With power management that is inoperative on our testbed, none of the Phison E7 drives show more than a trivial delay when first given I/O commands after an idle period. By contrast, the Samsung 960 EVO needs an extra 5ms to come out of its sleep state.



Conclusion

Modern 3D NAND tends to be manufactured with a high capacity per die, which makes it difficult to make a high-performance low-capacity SSD. The Team T-Force Cardea avoids that problem by using Toshiba's 15nm planar MLC NAND. The result is a drive that handles heavy workloads quite well without the performance drops that are typical of TLC SSDs. The Phison E7 SSD controller platform used by the T-Force Cardea helps keep costs much lower than most other MLC-based drives, though the heatsink prevents it from being the cheapest Phison E7 drive on the market.

The most important competitor at the low end of the capacity range is Samsung's 960 EVO 250GB. The MLC-based 960 PRO isn't available at capacities below 512GB, and the previous generation 256GB 950 PRO is out of production. Thanks to the strength of Samsung's Polaris controller, the 250GB 960 EVO manages to be the fastest drive in its class for light workloads. But when heavier workloads with a high volume of writes are involved, the T-Force Cardea comes out ahead.

We haven't seen any strong evidence that the heatsink helps the T-Force Cardea under ordinary conditions. In fact, we often see performance degrade as a test continues and the accumulated volume of writes forces the drive to continue performing garbage collection beyond the idle time our test protocol provides. Larger SSDs and many competing 240GB-class SSDs seem to be able to wrap up their garbage collection more quickly, leading to more consistent sustained performance. But this shortcoming of the T-Force Cardea is only really noticeable on our synthetic benchmarks; even our most intense tests of real-world I/O patterns have it clearly outperforming SATA SSDs and most cheaper NVMe SSDs.
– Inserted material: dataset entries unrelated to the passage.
(** X5.  A field whose two values are dictionaries with the same entries in
    a different insertion order compares equal: whenever its comparison
    returns, the entry has [diff = False] and holds the two dictionaries
    as given. *)
Theorem mapping_key_order_is_ignored (a b : record) (f : string)
  (d1 d2 : list (string * value)) (d : FieldDifference) :
  dict_get a f = VDict d1 -> dict_get b f = VDict d2 ->
  NoDup (map fst d1) ->
  Permutation d1 d2 ->
  compare_field a b f = Ok d ->
  d = {| db1 := VDict d1; db2 := VDict d2; diff := false |} /\
  forall fs r, a <> [] -> b <> [] -> In f fs ->
    compare_rds_fields (Some a) (Some b) fs = Ok r ->
    dict_lookup (differences r) f
    = Some {| db1 := VDict d1; db2 := VDict d2; diff := false |}.
Proof.
  intros H1 H2 Hnd Hp Hret.
  assert (Hd : compare_field a b f
               = Ok {| db1 := VDict d1; db2 := VDict d2; diff := false |}).
  { unfold compare_field. rewrite H1, H2.
    rewrite (json_dumps_key_order d1 d2 Hnd Hp), String.eqb_refl. reflexivity. }
  split; [congruence|].
  intros fs r Ha Hb Hin Hrun.
  exact (compare_present_entry a b fs r f _ Ha Hb Hrun Hin Hd).
Qed.
(** Whatever the batch and however the loop ends, a row that is not a
    permission row of this map for an entity of the batch is still in the
    table, and a row that was not in the table before is such a row. *)
Lemma assign_permissions_frame db_users tile_map permissions :
  forall player_reset rows,
    let rows' := snd (assign_permissions db_users tile_map permissions
                                         player_reset rows) in
    (forall r,
        In r rows ->
        ~ (mp_map r = map_pk tile_map /\ In (mp_name r) PERMISSIONS
           /\ In (mp_value r) (map entity permissions)) ->
        In r rows')
    /\ (forall r,
          In r rows' ->
          In r rows
          \/ (mp_map r = map_pk tile_map /\ In (mp_name r) PERMISSIONS
              /\ In (mp_value r) (map entity permissions))).
Proof.
  induction permissions as [|p rest IH]; intros player_reset rows rows'.
  - subst rows'. cbn. split; auto.
  - subst rows'. rewrite assign_permissions_cons.
    destruct (dict_get property_names (permission p)) as [e|name] eqn:Hd;
      [cbn [snd]; split; auto|].
    cbv zeta.
    set (rows1 := if negb (player_in (player p) player_reset)
                  then qs_delete (scope_permissions tile_map (player p)
                                                    (entity p)) rows
                  else rows).
    set (reset1 := if negb (player_in (player p) player_reset)
                   then (player_reset ++ [player p])%list else player_reset).
    assert (Hkeep : forall r,
               In r rows ->
               ~ (mp_map r = map_pk tile_map /\ In (mp_name r) PERMISSIONS
                  /\ In (mp_value r) (map entity (p :: rest))) ->
               In r rows1).
    { intros r Hr Hn. subst rows1.
      destruct (negb (player_in (player p) player_reset)); [|exact Hr].
      apply qs_delete_In. split; [exact Hr|].
      destruct (scope_permissions tile_map (player p) (entity p) r) eqn:E;
        [|reflexivity].
      exfalso. apply Hn. unfold scope_permissions in E.
      rewrite !andb_true_iff, Z.eqb_eq, str_in_In, String.eqb_eq in E.
      destruct E as [[[Hm _] Hp] Hv]. cbn [map]. rewrite Hv.
      split; [exact Hm|]. split; [exact Hp|]. left. reflexivity. }
    assert (Hsub : forall r, In r rows1 -> In r rows).
    { intros r Hr. subst rows1.
      destruct (negb (player_in (player p) player_reset)); [|exact Hr].
      apply qs_delete_In in Hr. tauto. }
    assert (Hweak : forall r,
               ~ (mp_map r = map_pk tile_map /\ In (mp_name r) PERMISSIONS
                  /\ In (mp_value r) (map entity (p :: rest))) ->
               ~ (mp_map r = map_pk tile_map /\ In (mp_name r) PERMISSIONS
                  /\ In (mp_value r) (map entity rest))).
    { intros r Hn (H1 & H2 & H3). apply Hn.
      split; [exact H1|]. split; [exact H2|]. right. exact H3. }
    assert (Hfresh :
              mp_map (fresh_permission tile_map (player p) name (entity p))
              = map_pk tile_map
              /\ In (mp_name (fresh_permission tile_map (player p) name
                                               (entity p))) PERMISSIONS
              /\ In (mp_value (fresh_permission tile_map (player p) name
                                                (entity p)))
                    (map entity (p :: rest))).
    { unfold fresh_permission. cbn [mp_map mp_name mp_value map].
      split; [reflexivity|]. split.
      - apply str_in_In, (property_name_is_permission _ _ Hd).
      - left. reflexivity. }
    destruct (filter _ rows1) as [|x [|y l]].
    + destruct (user_exists db_users _).
      * destruct (IH reset1 (rows1 ++ [fresh_permission tile_map (player p)
                                         name (entity p)])%list)
          as [IHkeep IHnew].
        split.
        -- intros r Hr Hn. apply IHkeep; [|apply Hweak, Hn].
           apply in_or_app. left. apply Hkeep; assumption.
        -- intros r Hr. destruct (IHnew r Hr) as [Hin|(H1 & H2 & H3)].
           ++ apply in_app_or in Hin as [Hin|[<-|[]]];
                [left; apply Hsub, Hin | right; exact Hfresh].
           ++ right. split; [exact H1|]. split; [exact H2|].
              right. exact H3.
      * cbn [snd]. split; [exact Hkeep | intros r Hr; left; apply Hsub, Hr].
    + destruct (IH reset1 rows1) as [IHkeep IHnew]. split.
      * intros r Hr Hn. apply IHkeep; [|apply Hweak, Hn].
        apply Hkeep; assumption.
      * intros r Hr. destruct (IHnew r Hr) as [Hin|(H1 & H2 & H3)].
        -- left. apply Hsub, Hin.
        -- right. split; [exact H1|]. split; [exact H2|]. right. exact H3.
    + cbn [snd]. split; [exact Hkeep | intros r Hr; left; apply Hsub, Hr].
Qed.

Section PermissionBatches.

Variable get_stacktrace_str : exn -> string.

(** X16.  A batch is rejected before anything is written when the map is
    missing (404) or the body is not JSON (400): the database is returned
    as it was. *)
Theorem map_permissions_rejected db user cid mid body :
  (maps_by_ids db cid mid = [] ->
   map_permissions get_stacktrace_str db user cid mid body =
   (mkResponse 404
      ("No Map matches the given query." ++ " (campaign=" ++ cid ++ ", map="
         ++ mid ++ ")") None,
    db))
  /\ (forall m err,
        maps_by_ids db cid mid = [m] ->
        json_loads body = raise (JSONDecodeError err) ->
        map_permissions get_stacktrace_str db user cid mid body =
        (mkResponse 400 ("JSONDecodeError: " ++ err) None, db)).
Proof.
  split.
  - intros Hm. unfold map_permissions, map_permissions_try.
    unfold mbind at 1. unfold query at 1. rewrite Hm. reflexivity.
  - intros m err Hm Hb. unfold map_permissions, map_permissions_try.
    unfold mbind at 1. unfold query at 1.
    rewrite Hm, get_object_or_404_single. unfold ok at 1. cbv beta iota.
    unfold mbind at 1. unfold query at 1. rewrite Hb. reflexivity.
Qed.

(** X17.  Whatever the batch and whether it ends or fails, assigning
    permissions touches nothing but permission rows of this map for the
    entities the batch names: every other row of the table is kept, every
    new row is such a row, and no other table changes. *)
Theorem map_permissions_frame db user cid mid permissions m :
  maps_by_ids db cid mid = [m] ->
  let out := map_permissions get_stacktrace_str db user cid mid
                             (Json permissions) in
  (forall r,
      In r (map_properties db) ->
      ~ (mp_map r = map_pk m /\ In (mp_name r) PERMISSIONS
         /\ In (mp_value r) (map entity permissions)) ->
      In r (map_properties (snd out)))
  /\ (forall r,
        In r (map_properties (snd out)) ->
        In r (map_properties db)
        \/ (mp_map r = map_pk m /\ In (mp_name r) PERMISSIONS
            /\ In (mp_value r) (map entity permissions)))
  /\ snd out = set_map_properties db (map_properties (snd out)).
Proof.
  intros Hm out; subst out.
  rewrite (map_permissions_run _ _ _ _ _ _ _ Hm).
  cbn [snd map_properties set_map_properties].
  destruct (assign_permissions_frame (users db) m permissions []
                                     (map_properties db)) as [Hkeep Hnew].
  split; [exact Hkeep|]. split; [exact Hnew | reflexivity].
Qed.

(** X18.  The clearing is done once per player, not once per entity: when
    two entries of a batch name the same player and different entities,
    the rows of the second entity are not cleared, so a permission the
    player held on it before is still there afterwards. *)
Theorem map_permissions_second_entity_kept db user cid mid p1 p2 m :
  maps_by_ids db cid mid = [m] ->
  player p2 = player p1 ->
  entity p2 <> entity p1 ->
  let out := map_permissions get_stacktrace_str db user cid mid
                             (Json [p1; p2]) in
  forall r,
    In r (map_properties db) -> mp_value r = entity p2 ->
    In r (map_properties (snd out)).
Proof.
  intros Hm Hpl Hent out r Hr Hv; subst out.
  rewrite (map_permissions_run _ _ _ _ _ _ _ Hm).
  cbn [snd map_properties set_map_properties].
  rewrite assign_permissions_cons.
  destruct (dict_get property_names (permission p1)) as [e|name1];
    [exact Hr|].
  cbv zeta. cbn [player_in existsb negb app].
  set (rows1 := qs_delete (scope_permissions m (player p1) (entity p1))
                          (map_properties db)).
  assert (Hr1 : In r rows1).
  { apply qs_delete_In. split; [exact Hr|].
    unfold scope_permissions.
    destruct (String.eqb (mp_value r) (entity p1)) eqn:E;
      [|apply andb_false_r].
    apply String.eqb_eq in E. congruence. }
  assert (Hstep : forall rows, In r rows ->
            In r (snd (assign_permissions (users db) m [p2] [player p1]
                                          rows))).
  { intros rows Hin. rewrite assign_permissions_cons.
    destruct (dict_get property_names (permission p2)) as [e|name2];
      [exact Hin|].
    cbv zeta. rewrite Hpl. cbn [player_in existsb].
    rewrite option_Z_eqb_refl. cbn [orb negb].
    destruct (filter _ rows) as [|x [|y l]].
    - destruct (user_exists (users db) _); cbn [snd assign_permissions mret];
        [apply in_or_app; left|]; exact Hin.
    - exact Hin.
    - exact Hin. }
  destruct (filter _ rows1) as [|x [|y l]].
  - destruct (user_exists (users db) _); [|exact Hr1].
    apply Hstep, in_or_app. left. exact Hr1.
  - apply Hstep, Hr1.
  - exact Hr1.
Qed.

End PermissionBatches.
(** After the checks the handler is its publish-or-pending tail. *)
Lemma create_after_checks (a : action_data) (p : UserProfile) (conv : nat)
    (u : User) (w w1 : World) (md : string) :
  passes_checks a p w w1 md ->
  _handle_content_action a p conv u w
  = (if can_publish_directly p (a_type a) (group_of a)
     then try_except
            (publish_attempt conv u (a_type a) (title_of (a_fm a)) (slug_of a)
               (a_fm a) (body_of a) (file_path_of (a_type a) (slug_of a)) md
               (fst (image_of a conv)) (snd (image_of a conv)))
            (fun _ => save_pending conv u (a_type a) (title_of (a_fm a))
                        (slug_of a) (a_fm a) (body_of a)
                        (fst (image_of a conv)) (snd (image_of a conv)))
     else save_pending conv u (a_type a) (title_of (a_fm a)) (slug_of a)
            (a_fm a) (body_of a)
            (fst (image_of a conv)) (snd (image_of a conv))) w1.
Proof.
  intros (Hdup & Hcreate & Hgen).
  unfold _handle_content_action.
  fold (slug_of a) (group_of a) (body_of a).
  rewrite (bind_ok _ _ _ _ _ Hdup). cbv iota.
  rewrite Hcreate. cbn [negb]. rewrite Hgen.
  fold (image_of a conv).
  destruct (image_of a conv) as [image_bytes image_repo_path].
  rewrite (generated_has_path _ _ _ _ _ Hgen).
  reflexivity.
Qed.

(** The pending branch: one record, nothing else. *)
Lemma save_pending_accepted (a : action_data) (conv : nat) (u : User)
    (ib ip : option string) (w : World) :
  accepts w = true ->
  exists w',
    save_pending conv u (a_type a) (title_of (a_fm a)) (slug_of a) (a_fm a)
      (body_of a) ib ip w
    = (Ok (RDraftPending (next_id w)), w') /\
    drafts w' = pending_draft_of a conv u ib ip (next_id w) :: drafts w /\
    audit w' = audit w /\
    mirror w' = mirror w /\
    trace w' = (trace w ++ [EvDraft pending])%list.
Proof.
  intros Hacc. unfold accepts in Hacc.
  destruct w as [dbg mir rem out dr au lc rc tr sc nid ck]; simpl in *.
  destruct sc as [| [] sc]; try discriminate Hacc;
    eexists; cbv -[app title_of slug_of body_of or_empty];
    repeat split; reflexivity.
Qed.

Lemma check_refreshes content_type slug (w w1 : World) (r : res bool) :
  check_slug_exists content_type slug w = (r, w1) -> refreshes w w1.
Proof.
  intros E. pose proof (check_slug_exists_refreshes content_type slug w) as K.
  now rewrite E in K.
Qed.

Lemma check_ready content_type slug (w w1 : World) (r : res bool) :
  check_slug_exists content_type slug w = (r, w1) -> stays_ready w w1.
Proof.
  intros E. pose proof (check_slug_exists_stays_ready content_type slug w) as K.
  now rewrite E in K.
Qed.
The most significant performance weakness we spotted during our testing is with sequential reads. Samsung's NVMe SSDs are several times faster at queue depth 1. The gap narrows at higher queue depths, but all of the Phison E7 SSDs are still at a disadvantage here.

  250GB 500-512GB 1TB
Team T-Force Cardea $129.99 (54¢/GB) $219.99 (46¢/GB)  
Samsung 960 EVO $117.60 (47¢/GB) $234.00 (47¢/GB) $467.00 (47¢/GB)
Samsung 960 PRO   $298.00 (58¢/GB) $598.38 (58¢/GB)
MyDigitalSSD BPX $114.99 (48¢/GB) $199.99 (42¢/GB)  
Toshiba OCZ RD400 $118.79 (46¢/GB) $239.99 (47¢/GB) $567.18 (55¢/GB)
Intel SSD 600p $165.59 (65¢/GB) $199.99 (39¢/GB) $329.99 (32¢/GB)

Current pricing has the 240GB T-Force Cardea well above the Samsung 960 EVO, and just below it at the half-TB capacity class. For most users, the 960 EVO's performance profile will be a better fit, making the 960 EVO the better buy. For a particularly heavy workload at, the T-Force Cardea may be a better choice than the 250GB 960 EVO. But since it doesn't appear that the heatsink matters in ordinary use, most users can save even more money by going with a cheaper Phison E7 drive like the MyDigitalSSD BPX.

In an upcoming review, we will more thoroughly explore the thermal limits of M.2 SSDs, including when positioned near a hot-running graphics card. That may reveal the large heatsink on the Team T-Force Cardea to occasionally be a significant advantage.